Re: Why Plan 9 C compilers don't have asm("")

Linus Torvalds (torvalds@transmeta.com)
Wed, 4 Jul 2001 17:22:44 +0000 (UTC)


In article <20010704002436.C1294@ftsoj.fsmlabs.com>,
Cort Dougan <cort@fsmlabs.com> wrote:
>
>There isn't such a crippling difference between straight-line and code with
>unconditional branches in it with modern processors. In fact, there's very
>little measurable difference.

Oh, the small details get to you eventually.

And it's not just the "call" and "ret" instructions. They _do_ hurt,
even on modern CPU's, btw. They tend to break up the prefetching, and
often mean that you cannot do as good of a instruction mix.

But there's an even more serious problem: a function call in C is a
VERY heavy operation as far as the compiler is concerned. It's a major
sequence point, and the compiler doesn't know what memory locations are
potentially dead etc.

Which means that the compiler has to save everything that might be
relevant to memory, and depending on the calling convention has to
assume that registers are trashed. And when you come back, you have to
re-load everything again, on the assumption that the function might have
changed state.

You also often have issues like reloading the gp pointer on many 64-bit
architectures, where functions can be in different "domains", and
returning from an unknown function means that you have to do other nasty
setup in order to get at your global data.
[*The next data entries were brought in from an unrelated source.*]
(** * Placeholder Forge: the image-generation pipeline

    A shallow embedding of the script part of the two page components of
    the repository:

    - [app/pages/index.vue], the plain generator ([pages] below);
    - the second component, which adds the RAM safeguard, the target file
      size and [inflateBlob] ([forge] below).

    Numbers that the code only uses as integers (counts, pixel sizes, byte
    counts) are [Z]; the count field of the page can also hold a
    fraction, for which the loop runs one unit more than the whole part,
    and no statement below relies on counts being whole beyond what it
    says.  [Math.random()] and the values computed from it are exact
    rationals ([Q]); every concrete draw used below is a dyadic fraction,
    on which binary64 and exact arithmetic agree.  The one sum that is
    not floored, the degrees of a coordinate, is rounded by the code and
    exact here: bounds on it are stated so that they hold for both.  The browser and the three libraries the page calls
    (canvas encoder, piexifjs, faker, object URLs) are an interface,
    [Platform]; the archive written by JSZip is the finite map from entry
    name to content that [zip.file] maintains.

    The page is single threaded.  While [generateImages] is suspended at
    an [await], the only control the run reacts to is the Cancel button;
    the clicks are given as a schedule [clicks i] (a click is delivered
    while unit [i], counted from 0, is suspended; every [await] of a unit
    lies between its rendering and its push).  The other settings are
    not edited during a run, and the platform calls answer (the one
    exception the code itself can raise, destructuring an [undefined]
    preset in [pickSize], is kept: a run either returns or throws). *)

From Stdlib Require Import ZArith QArith Qabs Qround Ascii Strings.Byte.
From stdpp Require Import gmap strings list pretty.

Local Open Scope Z_scope.

(** ** Data model *)

Inductive Format := jpg | png.

Definition Format_eqb (a b : Format) : bool :=
  match a, b with
  | jpg, jpg | png, png => true
  | _, _ => false
  end.

(** The text of [format.value], as interpolated into file names. *)
Definition formatText (f : Format) : string :=
  match f with jpg => "jpg" | png => "png" end.

(** [format.value === "jpg" ? "image/jpeg" : "image/png"] *)
Definition mimeOf (f : Format) : string :=
  if Format_eqb f jpg then "image/jpeg" else "image/png".

Record Blob := mkBlob { blob_bytes : list byte; blob_type : string }.

Definition blob_size (b : Blob) : Z := Z.of_nat (length (blob_bytes b)).

(** A [data:] URL: the media type and the bytes it carries. *)
Record DataURL := mkDataURL { url_type : string; url_bytes : list byte }.

(** The three rationals [[deg,1],[min,1],[sec,100]] of an EXIF angle. *)
Definition Rational : Type := Z * Z.
Definition Dms : Type := list Rational.

Record ExifObj := mkExif {
  Make : string;
  Model : string;
  Software : string;
  DateTimeOriginal : string;
  GPSLatitudeRef : string;
  GPSLatitude : Dms;
  GPSLongitudeRef : string;
  GPSLongitude : Dms
}.

Record GenImg := mkGenImg {
  name : string;
  blob : Blob;
  url : string;
  exif : option ExifObj;
  uuid : string;
  img_width : Z;
  img_height : Z
}.

(** What is painted on the canvas before it is encoded. *)
Inductive DrawOp :=
| FillRect (fillStyle : string) (x y w h : Z)
| FillText (fillStyle font align baseline : string) (alpha : Q)
           (text : string) (x y : Q).

Record Canvas := mkCanvas {
  canvas_width : Z;
  canvas_height : Z;
  canvas_ops : list DrawOp
}.

(** ** The platform

    Every call of a random primitive takes the next tick of one global
    call counter; the value returned at a tick is arbitrary. *)
Class Platform := {
  Math_random : nat -> Q;
  randomUUID_head : nat -> string;            (* crypto.randomUUID().split("-")[0] *)
  faker_company_name : nat -> string;
  faker_commerce_productName : nat -> string;
  faker_date_recent : nat -> string;          (* .toISOString().slice(0, 19).replace("T", " ") *)
  createObjectURL : nat -> string;
  toDataURL : Canvas -> string -> DataURL;    (* canvas.toDataURL(mime, 0.9) *)
  piexif_degToDmsRational : Q -> Dms;
  piexif_dump : ExifObj -> list byte;
  piexif_insert : list byte -> DataURL -> DataURL
}.

(** [Math.random()] answers in the half-open unit interval. *)
Definition unit_draws `{Platform} : Prop :=
  forall k : nat, (0 <= Math_random k)%Q /\ (Math_random k < 1)%Q.

(** ** Reactive state *)

Record State := mkState {
  count : Z;
  format : Format;
  randomSize : bool;
  width : Z;
  height : Z;
  withExif : bool;
  bgColor : option string;        (* [None] is [null]; [Some ""] is falsy too *)
  targetSize : Z;                 (* 0 = auto, else bytes; unused by [pages] *)
  isGenerating : bool;
  cancelRequested : bool;
  stepIdx : Z;
  images : list GenImg
}.

Definition set_count (c : Z) (s : State) : State :=
  mkState c (format s) (randomSize s) (width s) (height s) (withExif s)
          (bgColor s) (targetSize s) (isGenerating s) (cancelRequested s)
          (stepIdx s) (images s).

Definition set_isGenerating (b : bool) (s : State) : State :=
  mkState (count s) (format s) (randomSize s) (width s) (height s) (withExif s)
          (bgColor s) (targetSize s) b (cancelRequested s)
          (stepIdx s) (images s).

Definition set_cancelRequested (b : bool) (s : State) : State :=
  mkState (count s) (format s) (randomSize s) (width s) (height s) (withExif s)
          (bgColor s) (targetSize s) (isGenerating s) b
          (stepIdx s) (images s).

Definition set_stepIdx (k : Z) (s : State) : State :=
  mkState (count s) (format s) (randomSize s) (width s) (height s) (withExif s)
          (bgColor s) (targetSize s) (isGenerating s) (cancelRequested s)
          k (images s).

Definition set_images (l : list GenImg) (s : State) : State :=
  mkState (count s) (format s) (randomSize s) (width s) (height s) (withExif s)
          (bgColor s) (targetSize s) (isGenerating s) (cancelRequested s)
          (stepIdx s) l.

(** ** Constants *)

Definition MAX_RAM_BYTES : Z := 500 * 1024 * 1024.

Definition targetSizeItems : list Z :=
  [0; 1 * 1024 * 1024; 5 * 1024 * 1024; 10 * 1024 * 1024].

Definition landscapeSizes : list (Z * Z) :=
  [(1920, 1080); (1280, 720); (3840, 2160); (2560, 1440)].

Definition portraitSizes : list (Z * Z) :=
  [(1080, 1920); (720, 1280); (2160, 3840); (1440, 2560)].

(** ** RAM safeguard ([forge] only) *)

(** [targetSize.value || 300 * 1024] *)
Definition estimatedImageSize (s : State) : Z :=
  if targetSize s =? 0 then 300 * 1024 else targetSize s.

Definition maxCountAllowed (s : State) : Z :=
  Z.max 1 (MAX_RAM_BYTES / estimatedImageSize s).

Definition totalEstimatedBytes (s : State) : Z :=
  count s * estimatedImageSize s.

Definition isOverRamLimit (s : State) : bool :=
  MAX_RAM_BYTES <? totalEstimatedBytes s.

(** The body of [watch([targetSize, count], ...)]. *)
Definition enforceMaxCount (s : State) : State :=
  if maxCountAllowed s <? count s then set_count (maxCountAllowed s) s else s.

(** ** Helpers *)

(** Computations that draw from the random primitives thread the call
    counter. *)
Definition Rand (A : Type) : Type := nat -> A * nat.

Definition ret {A} (a : A) : Rand A := fun t => (a, t).

Definition bind {A B} (m : Rand A) (f : A -> Rand B) : Rand B :=
  fun t => let (a, t') := m t in f a t'.

Notation "'let*' x ':=' m 'in' k" := (bind m (fun x => k))
  (at level 10, x name, m at level 100, k at level 200).

(** One call of a random primitive. *)
Definition draw {A} (oracle : nat -> A) : Rand A := fun t => (oracle t, S t).

Definition Qgtb (a b : Q) : bool := negb (Qle_bool a b).

(** [Math.round]: to the nearest integer, halves upwards. *)
Definition Math_round (q : Q) : Z := Qfloor (q + (1 # 2)).

Section Generator.
Context `{Platform}.

Definition randInt (min max : Z) : Rand Z :=
  let* r := draw Math_random in
  ret (Qfloor (r * inject_Z (max - min + 1)) + min).

Definition randomOffset : Rand Z :=
  let* r := draw Math_random in
  ret (Qfloor (r * 101) - 50).

(** [arr[Math.floor(Math.random() * arr.length)]]; [None] is [undefined]. *)
Definition pickEntry (arr : list (Z * Z)) : Rand (option (Z * Z)) :=
  let* r := draw Math_random in
  let k := Qfloor (r * inject_Z (Z.of_nat (length arr))) in
  ret (if k <? 0 then None else arr !! Z.to_nat k).

(** [None]: destructuring [undefined] throws. *)
Definition pickSize (s : State) : Rand (option (Z * Z)) :=
  if randomSize s then
    let* r := draw Math_random in
    let* base := (if Qgtb r (1 # 2) then pickEntry landscapeSizes
                  else pickEntry portraitSizes) in
    match base with
    | None => ret None
    | Some (baseWidth, baseHeight) =>
        let* ow := randomOffset in
        let* oh := randomOffset in
        ret (Some (baseWidth + ow, baseHeight + oh))
    end
  else ret (Some (width s, height s)).

(** [inflateBlob]: pad with zero bytes up to [targetBytes]. *)
Definition inflateBlob (b : Blob) (targetBytes : Z) : Blob :=
  if (targetBytes =? 0) || (targetBytes <=? blob_size b) then b
  else
    let padSize := targetBytes - blob_size b in
    let pad := repeat x00 (Z.to_nat padSize) in
    mkBlob (blob_bytes b ++ pad) (blob_type b).

(** [deleteImage]: [images.value.splice(idx, 1)]. *)
Definition deleteImage (idx : nat) (s : State) : State :=
  set_images (delete idx (images s)) s.

(** *** One unit of the generation loop *)

Inductive Page := pages | forge.

Definition swatchTail (p : Page) : string :=
  match p with pages => ", 80%, 60%)" | forge => ", 40%, 85%)" end.

Definition inkStyle (p : Page) : string :=
  match p with pages => "#fff" | forge => "#000" end.

(** [bgColor.value || `hsl(${randInt(0, 359)}, ...)`]: the hue is drawn
    only when the colour is falsy. *)
Definition backgroundFill (p : Page) (s : State) : Rand string :=
  match bgColor s with
  | Some (String a c) => ret (String a c)
  | _ =>
      let* hue := randInt 0 359 in
      ret ("hsl(" +:+ pretty hue +:+ swatchTail p)
  end.

Definition paint (p : Page) (w h : Z) (fill uuid : string) : Canvas :=
  mkCanvas w h
    [ FillRect fill 0 0 w h;
      FillText (inkStyle p)
               (pretty (Math_round (inject_Z w / 20)) +:+ "px sans-serif")
               "center" "middle" 1
               (pretty w +:+ " × " +:+ pretty h)
               (inject_Z w / 2) (inject_Z h / 2);
      FillText (inkStyle p)
               (pretty (Math_round (inject_Z w / 45)) +:+ "px monospace")
               "left" "top" (9 # 10) uuid 12 8 ].

(** The argument of [degToDmsRational]: [randInt(0, top) + Math.random()]. *)
Definition randomDegrees (top : Z) : Rand Q :=
  let* d := randInt 0 top in
  let* f := draw Math_random in
  ret (inject_Z d + f)%Q.

Definition randomExif : Rand ExifObj :=
  let* make := draw faker_company_name in
  let* model := draw faker_commerce_productName in
  let* stamp := draw faker_date_recent in
  let* lat := randomDegrees 90 in
  let* lon := randomDegrees 180 in
  ret (mkExif make model "Placeholder Forge" stamp
              "N" (piexif_degToDmsRational lat)
              "E" (piexif_degToDmsRational lon)).

(** [await (await fetch(dataURL)).blob()] *)
Definition fetchBlob (d : DataURL) : Blob := mkBlob (url_bytes d) (url_type d).

(** [`image_${i + 1}_${uuid}_${w}x${h}.${format.value}`] *)
Definition imageName (index : Z) (uuid : string) (w h : Z) (f : Format) : string :=
  "image_" +:+ pretty index +:+ "_" +:+ uuid +:+ "_" +:+ pretty w +:+ "x"
           +:+ pretty h +:+ "." +:+ formatText f.

(** Only [forge] inflates. *)
Definition finishBlob (p : Page) (s : State) (b : Blob) : Blob :=
  match p with
  | pages => b
  | forge => inflateBlob b (targetSize s)
  end.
And trust me, it's noticeable. On alpha, a fast function call _should_
be a a simple two-cycle thing - branch and return. But because of
practical linker issues, what the compiler ends up having to generate
for calls to targets that it doesn't know where they are is

- load a 64-bit address off the GP area that the linker will have fixed
up.
- do an indirect branch to that address
- the callee re-loads the GP with _its_ copy of the GP if it needs any
global data or needs to call anybody else.
- we return to the caller
- the caller reloads its GP.

Your theoretical two cycles that the CPU could follow in the front end
and speculate around turns into multiple loads, a indirect branch and
about 10 instructions. And that's without any of the other effects even
being taken into account. No matter _how_ good the CPU is, that's going
to be slower than not doing it.

[ And yes, I know there are optimizing linkers for the alpha around that
improve this and notice when they don't need to change GP and can do a
straight branch etc. I don't think GNU ld _still_ does that, but who
knows. Even the "good" Digital compilers tended to nop out unnecessary
instructions rather than remove them, causing more icache pressure on
a CPU that was already famous for needing tons of icache ]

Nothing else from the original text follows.